Task item → Working from the records below, repeat exactly the lines starting at the line that contains "rewrite !iter_direction in" and ending at the line that contains "induction rs1 as", inclusive.

======== Exercise input ========

Lemma iter_direction n d :
  direction_ok d -> counter d + Z.of_nat n <= u64_max ->
  Nat.iter n next_direction d
  = mkDirection (cipher_key d) (fixed d) (counter d + Z.of_nat n) (exhausted d).
Proof.
  intros Hd. induction n as [|n IH]; intros Hn.
  - cbn. rewrite Z.add_0_r. by destruct d.
  - change (Nat.iter (S n) next_direction d) with (next_direction (Nat.iter n next_direction d)).
    rewrite IH by lia. unfold next_direction. cbn [counter cipher_key fixed exhausted].
    rewrite (proj2 (Z.eqb_neq _ _)) by lia. f_equal. lia.
Qed.

Lemma nonce_bytes_inj d e :
  direction_ok d -> direction_ok e -> nonce_bytes d = nonce_bytes e -> counter d = counter e.
Proof.
  intros [_ Hd] [_ He] H. unfold nonce_bytes in H.
  apply app_inj_1 in H as [_ H]; [|by rewrite !length_le_bytes].
  apply (f_equal le_value) in H. rewrite !le_value_bytes in H.
  by rewrite !Z.mod_small in H by done.
Qed.

Lemma nonces_NoDup n d :
  direction_ok d -> counter d + Z.of_nat n <= u64_max + 1 -> NoDup (nonces n d).
Proof.
  intros Hd Hn. unfold nonces. apply NoDup_fmap_2_strong; [|apply NoDup_seq].
  intros i j Hi Hj H. apply elem_of_seq in Hi, Hj.
  apply nonce_bytes_inj in H; [|by apply iter_direction_ok|by apply iter_direction_ok].
  rewrite !iter_direction in H by (done || lia). cbn [counter] in H. lia.
Qed.

Lemma nonces_S n d : nonces (S n) d = nonce_bytes d :: nonces n (next_direction d).
Proof.
  unfold nonces. cbn [seq map]. f_equal. rewrite <- seq_shift, map_map.
  apply map_ext. intros i. by rewrite Nat.iter_succ_r.
Qed.

Section SealedAs.
  Context {crc_crate : Crc32cCrate} {aes_crate : AesGcmCrate}.

(** [cs] are the records [rs] sealed in order from [d] on. *)
Fixpoint sealed_as (d : Direction) (rs cs : list (list byte)) : Prop :=
  match rs, cs with
  | [], [] => True
  | r :: rs, c :: cs =>
      available d 1 = true /\ aes_encrypt (cipher_key d) (nonce_bytes d) r = Some c
      /\ sealed_as (next_direction d) rs cs
  | _, _ => False
  end.

Lemma sealed_as_app rs1 : forall d cs1 rs2 cs2,
  sealed_as d rs1 cs1 -> sealed_as (Nat.iter (length rs1) next_direction d) rs2 cs2 ->
  sealed_as d (rs1 ++ rs2) (cs1 ++ cs2).
Proof.
  induction rs1 as [|r rs1 IH]; intros d [|c cs1] rs2 cs2 H1 H2; try done.
  destruct H1 as (Ha & He & H1). split_and!; [done|done|]. apply IH; [done|].
  cbn [length] in H2. by rewrite Nat.iter_succ_r in H2.
Qed.

Lemma seal_records_sealed rs : forall d out d',
  seal_records rs [] d = (Ok out, d') ->
  exists cs, out = concat cs /\ sealed_as d rs cs.
Proof.
  induction rs as [|r rs IH]; intros d out d' H; [injection H as <- <-; by exists []|].
  apply seal_records_inv in H as (c & out' & Hc & H & ->).
  apply seal_inv in Hc as (Ha & _ & He). apply IH in H as (cs & -> & Hs).
  by exists (c :: cs).
Qed.

Lemma encode_all_sealed frames limits : forall d wires d',
  encode_all frames limits d = (Ok wires, d') ->
  exists rs cs, concat wires = concat cs /\ sealed_as d rs cs.
Proof.
  induction frames as [|f frames IH]; intros d wires d' H.
  { injection H as <- <-. by exists [], []. }
  apply encode_all_inv in H as (w & ws & d1 & Hw & H & ->).
  apply SecureCodec_encode_inv in Hw as (s0 & others & ? & ? & _ & _ & _ & _ & _ & Hw).
  apply seal_records_direction in Hw as Hd1. apply seal_records_sealed in Hw as (cs1 & -> & Hs1).
  apply IH in H as (rs2 & cs2 & E & Hs2). subst d1.
  exists (records_image (frame_tag f) s0 others ++ rs2), (cs1 ++ cs2).
  cbn [concat]. rewrite E, concat_app. split; [done|]. by apply sealed_as_app.
Qed.

Lemma sealed_as_bound rs : forall d cs,
  direction_ok d -> sealed_as d rs cs -> counter d + zlen rs <= u64_max + 1.
Proof.
  induction rs as [|r rs IH]; intros d [|c cs] Hd H; try done.
  { destruct Hd as [_ Hd]. change (zlen (@nil (list byte))) with 0. unfold in_u, u64_max in *. lia. }
  destruct H as (Ha & _ & H). rewrite zlen_cons.
  pose proof (IH _ _ (next_direction_ok _ Hd) H) as Hb. unfold next_direction in *.
  destruct (Z.eqb_spec (counter d) u64_max) as [E|]; cbn [counter] in Hb; [|lia].
  destruct rs as [|r2 rs]; [change (zlen (@nil (list byte))) with 0; lia|].
  destruct cs as [|c2 cs]; [done|]. destruct H as (Hx & _). unfold available in Hx. done.
Qed.

Lemma sealed_as_nonces rs : forall d cs,
  sealed_as d rs cs ->
  Forall3 (fun n r c => aes_encrypt (cipher_key d) n r = Some c) (nonces (length rs) d) rs cs.
Proof.
  induction rs as [|r rs IH]; intros d [|c cs] H; try done; [constructor|].
  destruct H as (_ & He & H). cbn [length]. rewrite nonces_S. constructor; [done|].
  apply IH in H. by rewrite next_direction_key in H.
Qed.
End SealedAs.

(** ** Reading arbitrary bytes *)

(** The run does not end in a panic. *)
Definition no_panic {S A} (m : St S SecureFault A) (s : S) : Prop := fst (m s) <> Err SF_Panic.

Lemma no_panic_bind {S A B} (m : St S SecureFault A) (k : A -> St S SecureFault B) s :
  no_panic m s -> (forall a s', m s = (Ok a, s') -> no_panic (k a) s') -> no_panic (m ≫= k) s.
Proof.
  unfold no_panic, mbind, St_bind. destruct (m s) as [[a|e] s'] eqn:E; cbn; [|congruence].
  intros _ H. by apply H.
Qed.

Lemma no_panic_lift {S A B} (r : result SecureFault A) (k : A -> St S SecureFault B) s :
  r <> Err SF_Panic -> (forall a, r = Ok a -> no_panic (k a) s) -> no_panic (st_lift r ≫= k) s.
Proof.
  intros Hr Hk. apply no_panic_bind; [done|]. intros a s' H. injection H as -> <-. by apply Hk.
Qed.

Lemma no_panic_lift_Ok {S A B} (r : result SecureFault A) (k : A -> St S SecureFault B) s a :
  r = Ok a -> no_panic (k a) s -> no_panic (st_lift r ≫= k) s.
Proof. by intros ->. Qed.

Lemma no_panic_fail_if {S B} c e (k : unit -> St S SecureFault B) s :
  e <> SF_Panic -> (c = false -> no_panic (k tt) s) -> no_panic (st_fail_if c e ≫= k) s.
Proof.
  intros He Hk. apply no_panic_lift; [destruct c; [|done]; congruence|].
  destruct c; [done|]. intros [] _. by apply Hk.
Qed.

Lemma frame_result_no_panic {A} (r : result FrameError A) : frame_result r <> Err SF_Panic.
Proof. by destruct r. Qed.

Lemma slice_in_range data from to :
  0 <= from <= to -> to <= zlen data -> exists s, slice data from to = Ok s /\ zlen s = to - from.
Proof.
  intros H1 H2. destruct (slice data from to) as [s|] eqn:E.
  - exists s. split; [done|]. by eapply slice_length.
  - unfold slice in E. by rewrite !(proj2 (Z.leb_le _ _)) in E by lia.
Qed.

Lemma slice_from_in_range data from :
  0 <= from <= zlen data -> exists s, slice_from data from = Ok s /\ zlen s = zlen data - from.
Proof. intros H. apply slice_in_range; lia. Qed.

Lemma copy_slice_in_range data from to source :
  0 <= from <= to -> to <= zlen data -> zlen source = to - from ->
  exists s, copy_slice data from to source = Ok s /\ zlen s = zlen data.
Proof.
  intros H1 H2 H3. unfold copy_slice.
  rewrite !(proj2 (Z.leb_le _ _)), (proj2 (Z.eqb_eq _ _)) by lia. cbn [andb].
  eexists. split; [done|]. unfold copy_at, zlen in *.
  rewrite !length_app, length_take, length_drop. lia.
Qed.

(** A segment of the length a descriptor announces. *)
Definition announced (d : Descriptor) : Segment := mkSegment (d_alignment d) (zeros (d_length d)).

Lemma announced_descriptors ds :
  Forall descriptor_ok ds ->
  map descriptor_of (map announced ds) = ds /\ Forall data_ok (map announced ds).
Proof.
  induction 1 as [|d ds [Hl Ha] _ [IH1 IH2]]; [done|]. cbn [map]. unfold in_u in Hl.
  assert (zlen (zeros (d_length d)) = d_length d) as Hz by (apply zlen_zeros; lia).
  split.
  - rewrite IH1. f_equal. unfold descriptor_of, announced. cbn [seg_data alignment].
    rewrite Hz. by destruct d.
  - constructor; [|done]. unfold data_ok, announced. cbn [seg_data]. by rewrite Hz.
Qed.

Lemma split_segments_no_panic segs : forall offset record,
  Forall data_ok segs -> 0 <= offset -> offset + padded_total segs <= zlen record ->
  match split_segments (map descriptor_of segs) offset record with
  | Ok (o, _) => o = offset + padded_total segs
  | Err e => e <> SF_Panic
  end.
Proof.
  induction segs as [|s segs IH]; intros offset record Hd Ho Hz.
  { cbn. change (padded_total []) with 0. lia. }
  apply Forall_cons in Hd as [H0 Hd]. rewrite padded_total_cons in *. cbn [map split_segments].
  cbn [descriptor_of d_length d_alignment]. rewrite padded_length_pad, bind_Ok by done.
  pose proof (pad_bounds (zlen (seg_data s))). pose proof (zlen_nonneg (seg_data s)).
  pose proof (zlen_nonneg (concat (map padded_data segs))) as Hn. fold (padded_total segs) in Hn.
  destruct (slice_in_range record (offset + zlen (seg_data s)) (offset + pad (zlen (seg_data s))))
    as (p & -> & _); [lia|lia|]. rewrite bind_Ok. destruct (negb (all_zero p)); [done|].
  destruct (slice_in_range record offset (offset + zlen (seg_data s))) as (x & -> & _); [lia|lia|].
  rewrite bind_Ok. specialize (IH (offset + pad (zlen (seg_data s))) record Hd ltac:(lia) ltac:(lia)).
  destruct (split_segments _ _ _) as [[o segs']|e]; [|done]. rewrite bind_Ok. lia.
Qed.

Section Reading.
  Context {crc_crate : Crc32cCrate} {aes_crate : AesGcmCrate} `{!AesGcmLaws aes_crate}.

Lemma open_no_panic c d reader :
  no_panic (on_rx (open_record c)) (d, reader)
  /\ forall pt s', on_rx (open_record c) (d, reader) = (Ok pt, s') -> zlen pt = zlen c - 16.
Proof.
  unfold no_panic, on_rx, open_record, Direction_nonce, mbind, St_bind.
  destruct (negb (available d 1)); [done|]. unfold st_gets.
  destruct (aes_decrypt _ _ _) as [pt|] eqn:E; cbn; [|done]. split; [done|].
  intros pt' s' H. injection H as -> _. apply aes_open_length in E. lia.
Qed.

Lemma read_bytes_no_panic n d reader :
  no_panic (read_bytes n) (d, reader)
  /\ forall x s', 0 <= n -> read_bytes n (d, reader) = (Ok x, s') -> zlen x = n.
Proof.
  unfold no_panic, read_bytes. destruct (read_exact n reader) as [[x r]|] eqn:E; cbn; [|done].
  split; [done|]. intros x' s' Hn H. injection H as -> _. apply read_exact_inv in E as [_ E]. lia.
Qed.

(** A ciphertext of [n] bytes, read and opened. *)
Lemma read_record_no_panic {A} n (k : list byte -> St (Direction * list byte) SecureFault A) s :
  0 <= n -> (forall pt s', zlen pt = n - 16 -> no_panic (k pt) s') ->
  no_panic (c ← read_bytes n; pt ← on_rx (open_record c); k pt) s.
Proof.
  intros Hn Hk. destruct s as [d reader]. destruct (read_bytes_no_panic n d reader) as [Hr Hl].
  apply no_panic_bind; [done|]. intros c [d1 r1] Hc. apply Hl in Hc; [|done].
  destruct (open_no_panic c d1 r1) as [Ho Hp]. apply no_panic_bind; [done|].
  intros pt s' Hpt. apply Hk. apply Hp in Hpt. lia.
Qed.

========

The completed task →
  rewrite !iter_direction in H by (done || lia). cbn [counter] in H. lia.
Qed.

Lemma nonces_S n d : nonces (S n) d = nonce_bytes d :: nonces n (next_direction d).
Proof.
  unfold nonces. cbn [seq map]. f_equal. rewrite <- seq_shift, map_map.
  apply map_ext. intros i. by rewrite Nat.iter_succ_r.
Qed.

Section SealedAs.
  Context {crc_crate : Crc32cCrate} {aes_crate : AesGcmCrate}.

(** [cs] are the records [rs] sealed in order from [d] on. *)
Fixpoint sealed_as (d : Direction) (rs cs : list (list byte)) : Prop :=
  match rs, cs with
  | [], [] => True
  | r :: rs, c :: cs =>
      available d 1 = true /\ aes_encrypt (cipher_key d) (nonce_bytes d) r = Some c
      /\ sealed_as (next_direction d) rs cs
  | _, _ => False
  end.

Lemma sealed_as_app rs1 : forall d cs1 rs2 cs2,
  sealed_as d rs1 cs1 -> sealed_as (Nat.iter (length rs1) next_direction d) rs2 cs2 ->
  sealed_as d (rs1 ++ rs2) (cs1 ++ cs2).
Proof.
  induction rs1 as [|r rs1 IH]; intros d [|c cs1] rs2 cs2 H1 H2; try done.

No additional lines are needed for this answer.